#[export] Instance session_invariant : RxInvariant (session str irs r) (from_peer str irs).
Proof.
  pose proof net_ok_invariant as N. destruct H as [Hirs Hlen].
  split.
  - by intros s [Hok _].
  - intros s m Hs Hm. apply (session_ignores s); try done; [apply (inv_gateway s m (proj1 Hs) Hm)|by left].
  - intros s a b Hs. apply (session_ignores s); try done; [apply (inv_counts s a b (proj1 Hs))|by left].
  - intros s v Hs. apply (session_ignores s); try done; [apply (inv_ip_id s v (proj1 Hs))|by left].
  - intros s v Hs. apply (session_ignores s); try done; [apply (inv_icmp s v (proj1 Hs))|by left].
  - intros s v Hs. apply (session_ignores s); try done; [apply (inv_dns_done s v (proj1 Hs))|by left].
  - intros s a Hs Ha. apply (session_ignores s); try done;
      [apply (inv_dns_answer s a (proj1 Hs) Ha)|by left].
  - intros s a b Hs. apply (session_ignores s); try done; [apply (inv_snd s a b (proj1 Hs))|by left].
  - intros s v Hs H1 H2. apply (session_ignores s); try done;
      [apply (inv_event s v (proj1 Hs) H1 H2)|by right].
  - intros s q (Hok & Hc & Hs) Hev [Hb Hg] Hsyn.
    split; [exact (inv_syn (I := net_ok) s q Hok Hev Hb Hsyn)|]. split; [done|]. right.
    split; [done|]. destruct Hs as [(-> & _ & H0 & _)|[? _]]; [|done].
    destruct Hg as [(_ & Hseq & _)|[? _]]; [|congruence].
    exists 0, 0. cbn. rewrite Hseq, H0, !Z.add_0_r. repeat split; try lia.
  - intros s q (Hok & Hc & Hs) [Hb Hg] Hne Hseq.
    split; [by apply (inv_data (I := net_ok))|]. split; [done|].
    destruct Hg as [(_ & _ & ? & _)|(_ & i & H0 & H1 & H2 & H3 & _)]; [done|].
    destruct Hs as [(_ & Hz & _)|[Hev Hr]].
    + assert (0 < len (seg_data q)) by (destruct (seg_data q); [done|cbn; lia]).
      rewrite Hz, H2, u32_id in Hseq by lia. lia.
    + right. split; [done|]. by apply (accept_received str irs r (ntcp s) q i); [apply Hok|..].
  - intros s q (Hok & Hc & Hs) [Hb Hg] Hf Heq.
    split; [exact (inv_fin (I := net_ok) s q Hok Hb Hf Heq)|]. split; [done|].
    destruct Hg as [(_ & _ & _ & ?)|(_ & i & H0 & H1 & H2 & H3 & H4)]; [congruence|].
    specialize (H4 Hf). rewrite H2, u32_id, u64_id in Heq by lia.
    destruct Hs as [(_ & Hz & _)|[Hev (k & fin & Hr & Hk & Hfin & Hnxt & Hol & Htk)]]; [lia|].
    right. split; [done|]. exists k, 1. cbn [upd_tcp ntcp set_rcv_nxt tcp_rcv_nxt tcp_out_len tcp_stream_buf].
    rewrite Hnxt, u32_id in Heq by lia. assert (fin = 0) as -> by lia.
    split; [done|]. split; [done|]. split; [right; lia|]. split; [|done].
    rewrite Hnxt. rewrite (u32_id (irs + 1 + k + 0)) by lia. f_equal. lia.
Qed.
End invariant.

(** ** Taking bytes out of the buffer *)

Lemma shift_loop_spec k b n i :
  0 < n <= i -> i + Z.of_nat k <= len b ->
  exists b', shift_loop k b n i = Some b' /\ length b' = length b /\
    (bytes_ok b -> bytes_ok b') /\
    take (Z.to_nat (i - n) + k) b' = take (Z.to_nat (i - n)) b ++ slice b i (Z.of_nat k).
Proof.
  revert b i. induction k as [|k IH]; intros b i Hi Hk; cbn [shift_loop].
  { exists b. rewrite Nat.add_0_r, slice_0, app_nil_r. done. }
  rewrite rd_byte_at by lia. cbn [mbind option_bind]. rewrite wr_Some by lia. cbn [mbind option_bind].
  set (b1 := <[_:=_]> b). assert (Hl : length b1 = length b) by apply length_insert.
  destruct (IH b1 (i + 1)) as (b' & -> & H1 & H2 & H3); [lia|lia|].
  exists b'. split; [done|]. split; [by rewrite H1|]. split.
  { intros Hb. apply H2. apply Forall_insert; [done|]. by apply byte_at_range. }
  replace (Z.to_nat (i - n) + S k)%nat with (Z.to_nat (i + 1 - n) + k)%nat by lia. rewrite H3.
  replace (Z.of_nat (S k)) with (1 + Z.of_nat k) by lia. rewrite slice_split by lia.
  rewrite app_assoc. f_equal.
  - replace (Z.to_nat (i + 1 - n)) with (S (Z.to_nat (i - n))) by lia.
    unfold b1. rewrite (take_S_r _ _ (byte_at b i)) by (apply list_lookup_insert_eq; lia).
    rewrite take_insert_ge by lia. f_equal.
    rewrite (slice_cons _ _ _ (byte_at b i)), slice_nil; [done|lia|lia|lia|].
    apply rd_inv, rd_byte_at. lia.
  - unfold slice, b1. by rewrite drop_insert_lt by lia.
Qed.

(** What one read takes: the first bytes, the rest moved to the front. *)
Lemma tcp_take_run t data cap :
  tcp_ok t -> tcp_out_len t <> 0 -> 0 < cap <= len data ->
  let n := Z.min (tcp_out_len t) cap in
  exists b, tcp_take data cap t
            = Some (n, blit data 0 (slice (tcp_stream_buf t) 0 n), set_stream b (tcp_out_len t - n) t) /\
    tcp_ok (set_stream b (tcp_out_len t - n) t) /\
    take (Z.to_nat (tcp_out_len t - n)) b = slice (tcp_stream_buf t) n (tcp_out_len t - n).
Proof.
  intros (Hp & [Hbl Hbb] & Hout & Hcap & Hnull) Hne Hd n. unfold tcp_take.
  replace (if tcp_out_len t <? cap then tcp_out_len t else cap) with n by (unfold n; case_if; lia).
  assert (Hn : n = Z.min (tcp_out_len t) cap) by done. clearbody n.
  destruct (tcp_out t) eqn:Eo; [specialize (Hnull eq_refl); lia|].
  rewrite copy_from_spec by lia. rewrite Z2Nat.id by lia. cbn [mbind option_bind].
  destruct (shift_loop_spec (Z.to_nat (tcp_out_len t - n)) (tcp_stream_buf t) n n)
    as (b & -> & Hbl' & Hbb' & Htk); [lia|lia|]. cbn [mbind option_bind].
  exists b. split; [done|]. split.
  - split; [done|]. split; [split; [cbn; lia|by apply Hbb']|]. cbn. split; [lia|]. by rewrite Eo.
  - rewrite Z.sub_diag, Z2Nat.id in Htk by lia. change (Z.to_nat 0) with 0%nat in Htk.
    rewrite firstn_O in Htk. exact Htk.
Qed.
(* ===== verification/Image.v ===== *)
(** * kernel/vela_image.c: pictures from the network

    The BMP and PPM decoders.  A result [None] is an access outside a buffer; a
    call that returns 0 is [None] inside. *)

From S2P Require Import Prelude NetEnv Cstr Http HttpChunked HttpGet HttpSafe.

(** ** Fields *)

Definition le16 (p : bytes) (o : Z) : option Z :=
  a ← rd p o; b ← rd p (o + 1); Some (Z.lor a (u16 (Z.shiftl b 8))).

Definition le32 (p : bytes) (o : Z) : option Z :=
  a ← rd p o; b ← rd p (o + 1); c ← rd p (o + 2); d ← rd p (o + 3);
  Some (Z.lor (Z.lor (Z.lor a (u32 (Z.shiftl b 8))) (u32 (Z.shiftl c 16))) (u32 (Z.shiftl d 24))).

(** [(int32_t)] *)
Definition s32 (v : Z) : Z := if v <? 2147483648 then v else v - 4294967296.

Definition les32 (p : bytes) (o : Z) : option Z := v ← le32 p o; Some (s32 v).

Definition sp (c : Z) : bool := (c =? SP) || (c =? HT) || (c =? CR) || (c =? LF).
Definition dg (c : Z) : bool := is_digit c.

(** [while( *p<n&&dg(d[ *p]))]; [None] inside above 8192. *)
Fixpoint num_loop (fuel : nat) (d : bytes) (n p v : Z) : option (option (Z * Z)) :=
  match fuel with
  | O => None
  | S f =>
      if p <? n then
        c ← rd d p;
        if dg c then
          let v := u32 (u32 (v * 10) + (c - 48)) in
          if 8192 <? v then Some None else num_loop f d n (p + 1) v
        else Some (Some (p, v))
      else Some (Some (p, v))
  end.

(** The new position and the number. *)
Definition num (d : bytes) (n p : Z) : option (option (Z * Z)) :=
  p ← skip d n sp p;
  if n <=? p then Some None
  else
    c ← rd d p;
    if negb (dg c) then Some None else num_loop (S (Z.to_nat n)) d n p 0.

Record VelaImageInfo := mk_info { width : Z; height : Z; channels : Z }.

(** ** vela_image.c *)

(** [(uint32_t)(h<0?-h:h)]; the negation of the least [int32_t] overflows. *)
Definition abs32 (h : Z) : option Z :=
  if h =? -2147483648 then None else Some (u32 (if h <? 0 then - h else h)).

Definition pb (d : bytes) (n : Z) : option (option VelaImageInfo) :=
  if n <? 54 then Some None
  else
    b0 ← rd d 0;
    if negb (b0 =? 66) then Some None
    else
      b1 ← rd d 1;
      if negb (b1 =? 77) then Some None
      else
        hs ← le32 d 14;
        if hs <? 40 then Some None
        else
          w ← les32 d 18; h ← les32 d 22; b ← le16 d 28;
          planes ← le16 d 26; comp ← le32 d 30;
          if (w <=? 0) || (h =? 0) || negb (planes =? 1) || (negb (b =? 24) && negb (b =? 32)) ||
             negb (comp =? 0)
          then Some None
          else
            ah ← abs32 h;
            if (320 <? u32 w) || (240 <? ah) then Some None else Some (Some (mk_info (u32 w) ah 3)).

(** [if(d[p]=='\r'&&p+1<n&&d[p+1]=='\n')p+=2;else p++;] *)
Definition after_space (d : bytes) (n p : Z) : option Z :=
  c ← rd d p;
  if (c =? CR) && (p + 1 <? n) then c ← rd d (p + 1); Some (if c =? LF then p + 2 else p + 1)
  else Some (p + 1).

(** Width, height and maximum from offset 2 on, and the separator behind them. *)
Definition ppm_header (d : bytes) (n : Z) : option (option (Z * Z * Z * Z)) :=
  r ← num d n 2;
  match r with
  | None => Some None
  | Some (p, w) =>
      r ← num d n p;
      match r with
      | None => Some None
      | Some (p, h) =>
          r ← num d n p;
          match r with
          | None => Some None
          | Some (p, m) => Some (Some (p, w, h, m))
          end
      end
  end.

(** The header and the offset of the pixels. *)
Definition pp (d : bytes) (n : Z) : option (option (VelaImageInfo * Z)) :=
  if n <? 3 then Some None
  else
    b0 ← rd d 0;
    if negb (b0 =? 80) then Some None
    else
      b1 ← rd d 1; b2 ← rd d 2;
      if negb (b1 =? 54) || negb (sp b2) then Some None
      else
        r ← ppm_header d n;
        match r with
        | None => Some None
        | Some (p, w, h, m) =>
            if (w =? 0) || (h =? 0) || (320 <? w) || (240 <? h) || negb (m =? 255) || (n <=? p) then Some None
            else
              c ← rd d p;
              if negb (sp c) then Some None
              else
                p ← after_space d n p;
                if (n <? p) || (n - p <? w * h * 3) then Some None
                else Some (Some (mk_info w h 3, p))
        end.

Definition vela_image_probe (d : bytes) (n : Z) : option (option VelaImageInfo) :=
  r ← pb d n;
  match r with
  | Some i => Some (Some i)
  | None => r ← pp d n; Some (match r with Some (i, _) => Some i | None => None end)
  end.

(** [for(uint32_t x=0;x<z.width;x++)] *)
Fixpoint bmp_row (fuel : nat) (d : bytes) (s sb : Z) (rgb : bytes) (o x w : Z) : option bytes :=
  match fuel with
  | O => None
  | S f =>
      if x <? w then
        v ← rd d (s + (x * sb + 2)); rgb ← wr rgb (o + x * 3) v;
        v ← rd d (s + (x * sb + 1)); rgb ← wr rgb (o + (x * 3 + 1)) v;
        v ← rd d (s + x * sb); rgb ← wr rgb (o + (x * 3 + 2)) v;
        bmp_row f d s sb rgb o (x + 1) w
      else Some rgb
  end.

(** [for(uint32_t y=0;y<z.height;y++)] *)
Fixpoint bmp_rows (fuel : nat) (d : bytes) (off row sb sh : Z) (rgb : bytes) (y w h : Z) : option bytes :=
  match fuel with
  | O => None
  | S f =>
      if y <? h then
        let sy := if 0 <? sh then h - 1 - y else y in
        rgb ← bmp_row (S (Z.to_nat w)) d (off + sy * row) sb rgb (y * w * 3) 0 w;
        bmp_rows f d off row sb sh rgb (y + 1) w h
      else Some rgb
  end.

Definition decode_bmp (d : bytes) (n : Z) (rgb : bytes) (cap : Z) (z : VelaImageInfo)
  : option (bytes * option VelaImageInfo) :=
  if cap <? width z * height z * 3 then Some (rgb, None)
  else
    off ← le32 d 10;
    bits ← le16 d 28;
    let sb := bits / 8 in
    let row := Z.land (width z * sb + 3) (u64 (Z.lnot 3)) in
    sh ← les32 d 22;
    if (n <? off) || ((n - off) / height z <? row) then Some (rgb, None)
    else
      rgb ← bmp_rows (S (Z.to_nat (height z))) d off row sb sh rgb 0 (width z) (height z);
      Some (rgb, Some z).

Definition vela_image_decode_rgb24 (d : bytes) (n : Z) (rgb : bytes) (cap : Z)
  : option (bytes * option VelaImageInfo) :=
  r ← pb d n;
  match r with
  | Some z => decode_bmp d n rgb cap z
  | None =>
      r ← pp d n;
      match r with
      | None => Some (rgb, None)
      | Some (z, p) =>
          let need := width z * height z * 3 in
          if cap <? need then Some (rgb, None)
          else rgb ← copy_from (Z.to_nat need) rgb 0 d p; Some (rgb, Some z)
      end
  end.

(** ** Little-endian values *)

Lemma le16_value d o : bytes_ok d -> 0 <= o -> o + 2 <= len d ->
  le16 d o = Some (byte_at d o + 256 * byte_at d (o + 1)).
Proof.
  intros Hb Ho Hl. unfold le16. rewrite !rd_byte_at by lia. cbn [mbind option_bind]. f_equal.
  pose proof (byte_at_range d o Hb). pose proof (byte_at_range d (o + 1) Hb).
  rewrite Z.lor_comm. rewrite u16_id by (rewrite Z.shiftl_mul_pow2; lia).
  rewrite (lor_shiftl_add _ _ 8) by lia. lia.
Qed.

------------------------------------------------

◆ **Aim of the task**
Within the material above, find every line containing the word "unfold" and copy it.

◆ **Result for this task**
    unfold b1. rewrite (take_S_r _ _ (byte_at b i)) by (apply list_lookup_insert_eq; lia).
  - unfold slice, b1. by rewrite drop_insert_lt by lia.
  intros (Hp & [Hbl Hbb] & Hout & Hcap & Hnull) Hne Hd n. unfold tcp_take.
  replace (if tcp_out_len t <? cap then tcp_out_len t else cap) with n by (unfold n; case_if; lia).
  intros Hb Ho Hl. unfold le16. rewrite !rd_byte_at by lia. cbn [mbind option_bind]. f_equal.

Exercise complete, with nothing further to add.